A vitória do direitista Nicolas Sarkozy no segundo turno presidencial deste domingo preocupa as forças progressistas, e não só as francesas. A terra da Tomada da Bastilha e da Marselhesa, da Revolução de 1848 e da Comuna de Paris ocupa um lugar especial na cena política do mundo. Assim como há países que se portam como anões políticos, há os que sobrepassam neste quesito a sua estatura econômica, demográfica ou militar: a França é assim.



E eis que a França guina à direita. Sarkozy não é a simples continuidade de seu antecessor Jacques Chirac, embora os dois militem na mesma sigla, a UMP. Está à direita de Chirac, e tem um projeto de longo fôlego.



Está à direita porque ele próprio o diz com todas as letras. Mas também pela sua trajetória, pelo seu programa, pelo seu estilo e ainda pelas circunstâncias da eleição. Chirac obteve o mandato que agora se finda no dramático segundo turno de 2002, com o voto dos republicanos de todos os quadrantes, face à ameaça do ultradireitista Jean-Marie Le Pen. Sarkozy venceu pirateando sem maior pudor elementos da plataforma de Le Pen,  em nome, como disse, de uma ''direita descomplexada''.
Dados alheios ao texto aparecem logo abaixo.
(** X7: a pad value outside [range(256)] is noticed only when a pad byte
    is needed.  One span with the base address not below it is written as
    it is; otherwise [ValueError] is raised, before anything is written
    when the base address is below the first span, after the first span
    when a second one follows. *)
Theorem write_bin_bad_pad (segments rest : list span) (base_addr pad : Z)
    (first : span) :
  merged_image segments -> segments = first :: rest ->
  byte_of_int pad = None ->
  write_bin segments base_addr pad
  = if base_addr <? start_of first then
      {| out_file := [];
         out_log := [ReportRange base_addr (final_pos 0 segments)
                                 (final_pos 0 segments - base_addr)];
         out_raised := Some ValueError |}
    else
      match rest with
      | [] =>
          {| out_file := data_of first;
             out_log := [ReportRange (start_of first) (end_of first)
                                     (end_of first - start_of first);
                         ReportDone (end_of first - start_of first)];
             out_raised := None |}
      | _ :: _ =>
          {| out_file := data_of first;
             out_log := [ReportRange (start_of first) (final_pos 0 segments)
                                     (final_pos 0 segments - start_of first)];
             out_raised := Some ValueError |}
      end.
Proof.
  intros Him -> Hpad.
  destruct (merged_image_tail first rest Him) as (Hok & _ & Hnext).
  destruct (last_opt_some (first :: rest)) as [[[lst led] ldata] Hlast];
    [discriminate|].
  destruct first as [[st ed] data].
  unfold write_bin, final_pos. rewrite Hlast.
  unfold start_of, end_of, data_of in *. cbn [fst snd] in *.
  cbn [write_segments]. rewrite Hpad.
  destruct (base_addr <? st) eqn:E.
  - apply Z.ltb_lt in E. rewrite Z.min_r by lia.
    replace (st >? base_addr) with true by (symmetry; apply Z.gtb_gt; lia).
    reflexivity.
  - apply Z.ltb_ge in E. rewrite Z.min_l by lia.
    rewrite Z.gtb_ltb, Z.ltb_irrefl. cbn [app].
    destruct rest as [|[[st1 ed1] data1] rest'].
    + cbn [write_segments]. cbn [Py.last_opt] in Hlast. injection Hlast as <- <- <-.
      rewrite Z.ltb_irrefl. unfold span_ok, data_of, start_of, end_of in Hok.
      cbn [fst snd] in Hok. now rewrite Hok.
    + cbn [write_segments]. rewrite Hpad.
      specialize (Hnext _ eq_refl). unfold start_of in Hnext. cbn [fst] in Hnext.
      destruct Him as [_ [Hlt _]]. unfold start_of, end_of in Hlt. cbn [fst snd] in Hlt.
      replace (st1 >? ed) with true by (symmetry; apply Z.gtb_gt; lia).
      reflexivity.
Qed.

Lemma write_bin_bad_pad_witness :
  write_bin [(0x100, 0x102, [x01; x02])] 0x100 0x1FF
  = {| out_file := [x01; x02];
       out_log := [ReportRange 0x100 0x102 2; ReportDone 2];
       out_raised := None |}
  /\ out_raised (write_bin [(0x100, 0x102, [x01; x02]); (0x104, 0x105, [x03])] 0x100 0x1FF)
     = Some ValueError.
Proof.
  split.
  - refine (write_bin_bad_pad [(0x100, 0x102, [x01; x02])] [] 0x100 0x1FF
              (0x100, 0x102, [x01; x02]) _ eq_refl eq_refl).
    split; [repeat constructor | exact I].
  - refine (f_equal out_raised
              (write_bin_bad_pad [(0x100, 0x102, [x01; x02]); (0x104, 0x105, [x03])]
                 [(0x104, 0x105, [x03])] 0x100 0x1FF
                 (0x100, 0x102, [x01; x02]) _ eq_refl eq_refl)).
    split; [repeat constructor|]. simpl. unfold end_of, start_of. simpl. lia.
Defined.

(** ** Records that end or do not touch the decoding *)

(** X8: an end-of-file record ends the decoding: the chunks of the lines
    before it are the result, and nothing after it is read, whatever it
    is. *)
Theorem eof_record_stops
    (pre post : list text) (eof : text) (ext e c a : Z) (d : bytes) :
  ext_after ext pre = Some e ->
  parse_line eof = Record c a 0x01 d ->
  read_hex_lines ext (pre ++ eof :: post) = (fst (read_hex_lines ext pre), None).
Proof.
  intros Hpre Heof. rewrite (read_hex_lines_app pre ext e _ Hpre).
  cbn [read_hex_lines]. unfold hex_line. rewrite Heof.
  cbn [Z.eqb Pos.eqb fst snd]. now rewrite app_nil_r.
Qed.

Lemma eof_record_stops_witness :
  read_hex_lines 0 ([line ":0400100001020304E2"] ++ line ":00000001FF"
                    :: [line ":04002000AABBCCDDCE"; line ":zz"])
  = (fst (read_hex_lines 0 [line ":0400100001020304E2"]), None).
Proof.
  exact (eof_record_stops [line ":0400100001020304E2"]
           [line ":04002000AABBCCDDCE"; line ":zz"] (line ":00000001FF")
           0 0 0 0 [] eq_refl eq_refl).
Defined.

Lemma hex_line_skip_anywhere pre : forall ext raw post,
  (forall e, hex_line e raw = Skip) ->
  read_hex_lines ext (pre ++ raw :: post) = read_hex_lines ext (pre ++ post).
Proof.
  induction pre as [|x pre IH]; intros ext raw post Hskip.
  - cbn [app read_hex_lines]. now rewrite Hskip.
  - cbn [app read_hex_lines].
    destruct (hex_line ext x); try reflexivity; now rewrite IH.
Qed.

(** X9: a line that is blank or does not start with [:], and a record of
    a type other than 0x00, 0x01 and 0x04, leave no trace: the decoding
    is the same with the line taken out. *)
Theorem ignored_line_leaves_no_trace
    (pre post : list text) (raw : text) (ext : Z) :
  hd_error (strip raw) <> Some ":"%char
  \/ (exists c a t d, parse_line raw = Record c a t d
                      /\ t <> 0x00 /\ t <> 0x01 /\ t <> 0x04) ->
  read_hex_lines ext (pre ++ raw :: post) = read_hex_lines ext (pre ++ post).
Proof.
  intros H. apply hex_line_skip_anywhere. intros e. unfold hex_line.
  destruct H as [Hhd|(c & a & t & d & -> & H0 & H1 & H4)].
  - unfold parse_line. destruct (strip raw) as [|c0 l]; [reflexivity|].
    destruct (c0 =? ":")%char eqn:E; [|reflexivity].
    apply Ascii.eqb_eq in E. subst c0. now contradiction Hhd.
  - apply Z.eqb_neq in H0, H1, H4. now rewrite H0, H1, H4.
Qed.

Lemma ignored_line_leaves_no_trace_witness :
  read_hex_lines 0 ([line ":0400100001020304E2"] ++ line "; a comment"
                    :: [line ":00000001FF"])
  = read_hex_lines 0 ([line ":0400100001020304E2"] ++ [line ":00000001FF"])
  /\ read_hex_lines 0 ([] ++ line ":0400000508000131B9"
                       :: [line ":0400100001020304E2"])
     = read_hex_lines 0 ([] ++ [line ":0400100001020304E2"]).
Proof.
  split.
  - apply ignored_line_leaves_no_trace. left. simpl. discriminate.
  - apply ignored_line_leaves_no_trace. right.
    exists 4, 0, 5, [x08; x00; x01; x31].
    split; [reflexivity|]. repeat split; discriminate.
Defined.

(** X10: an extended linear address record whose payload is not exactly
    two bytes makes the decoder die with [struct.error]; the chunks read
    before it are all it has yielded. *)
Theorem ela_payload_not_two_bytes
    (pre post : list text) (raw : text) (ext e c a : Z) (d : bytes) :
  ext_after ext pre = Some e ->
  parse_line raw = Record c a 0x04 d ->
  length d <> 2%nat ->
  read_hex_lines ext (pre ++ raw :: post)
  = (fst (read_hex_lines ext pre), Some StructError).
Proof.
  intros Hpre Hraw Hlen. rewrite (read_hex_lines_app pre ext e _ Hpre).
  cbn [read_hex_lines]. unfold hex_line. rewrite Hraw. cbn [Z.eqb Pos.eqb].
  assert (Hun : unpack_be16 d = None).
  { destruct d as [|b0 [|b1 [|b2 d]]]; try reflexivity. now contradiction Hlen. }
  rewrite Hun. cbn [fst snd]. now rewrite app_nil_r.
Qed.

Lemma ela_payload_not_two_bytes_witness :
  read_hex_lines 0 ([line ":0400100001020304E2"] ++ line ":0100000408F3"
                    :: [line ":0400100001020304E2"])
  = (fst (read_hex_lines 0 [line ":0400100001020304E2"]), Some StructError).
Proof.
  refine (ela_payload_not_two_bytes [line ":0400100001020304E2"]
            [line ":0400100001020304E2"] (line ":0100000408F3")
            0 0 1 0 [x08] eq_refl eq_refl _).
  simpl. discriminate.
Defined.

(** ** How many bytes a record gives *)


Lemma len_slice_le {A} (l : list A) (lo hi : Z) :
  0 <= lo -> 0 <= hi ->
  Py.len (Py.slice l (Some lo) (Some hi)) <= Z.max 0 (hi - lo).
Proof.
  intros Hlo Hhi. unfold Py.slice, Py.clamp.
  destruct (lo <? 0) eqn:E1; [lia|]. destruct (hi <? 0) eqn:E2; [lia|].
  unfold Py.len at 1.
  pose proof (firstn_le_length
                (Z.to_nat (Z.min hi (Py.len l) - Z.min lo (Py.len l)))
                (skipn (Z.to_nat (Z.min lo (Py.len l))) l)) as H.
  pose proof (len_nonneg l). lia.
Qed.



(** ** Well-formed records *)

Lemma hex_char_plain c :
  is_hex c = true ->
  is_c_space c = false
  /\ (c =? "+")%char = false /\ (c =? "-")%char = false
  /\ (c =? "_")%char = false
  /\ (c =? "x")%char = false /\ (c =? "X")%char = false
  /\ 0 <= digit_value c < 16.
Proof.
  destruct c as [[] [] [] [] [] [] [] []]; vm_compute; intros H;
    try discriminate H; repeat split; discriminate.
Qed.

Lemma scan_digits_hex s : forall acc,
  forallb is_hex s = true ->
  scan_digits 16 s false acc
  = Some (fold_left (fun v c => v * 16 + digit_value c) s acc, []).
Proof.
  induction s as [|c s IH]; intros acc H; [reflexivity|].
  cbn [forallb] in H. apply andb_true_iff in H as [Hc Hs].
  cbn [scan_digits fold_left]. unfold is_hex in Hc. rewrite Hc. now apply IH.
Qed.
Para as esquerdas francesas, hoje fragmentadas, combalidas por um itinerário recente de cedências e incoerências, começa uma fase de resistência – e não por acaso o nome é o mesmo da Resistência Francesa ao invasor nazifascista. A seu favor, contam não só com uma secular tradição e cultura de combate, mas também com feitos recentes como a notável vitória do ''Não'' à Euroconstituiçao neoliberal em maio de 2005. O primeiro desafio virá logo, com a eleição legislativa de 10 e 17 de junho.



Também em nossa América Latina a guinada da França à direita convoca à reflexão e à ação. Aqui, ao contrário da Europa e dos Estados Unidos neoconservadores, tudo parece favorecer as esquerdas. Desde a vitória de Hugo Chávez em 1998 e mais ainda após Lula em 2002,  estas colecionam êxitos: onde não triunfam, avançam.



O feito da direita sarkozyana vem nos recordar que esta tem sido uma tendência latino-americana mas não é um destino escrito nas estrelas. Mais ainda pois se trata de um movimento heterogêneo, desigual, às vezes contraditório ou mesmo conflituoso e ainda pouco digerido no plano da teoria.



A onda latino-americana pode se afiançar, consolidar, galgar novos patamares e até estimular – em certa e modesta medida já estimula – uma volta por cima progressista no plano internacional. Mas também pode sucumbir ou refluir, vítima de suas não poucas insuficiências, como aconteceu em décadas passadas com as frustantes experiências social-democratas na Europa, hoje substituídas por esta preocupante direitização. O desfecho depende de seus protagonistas, de sua coragem, coerência, capacidade unificadora, perspicácia e argúcia estratégicas.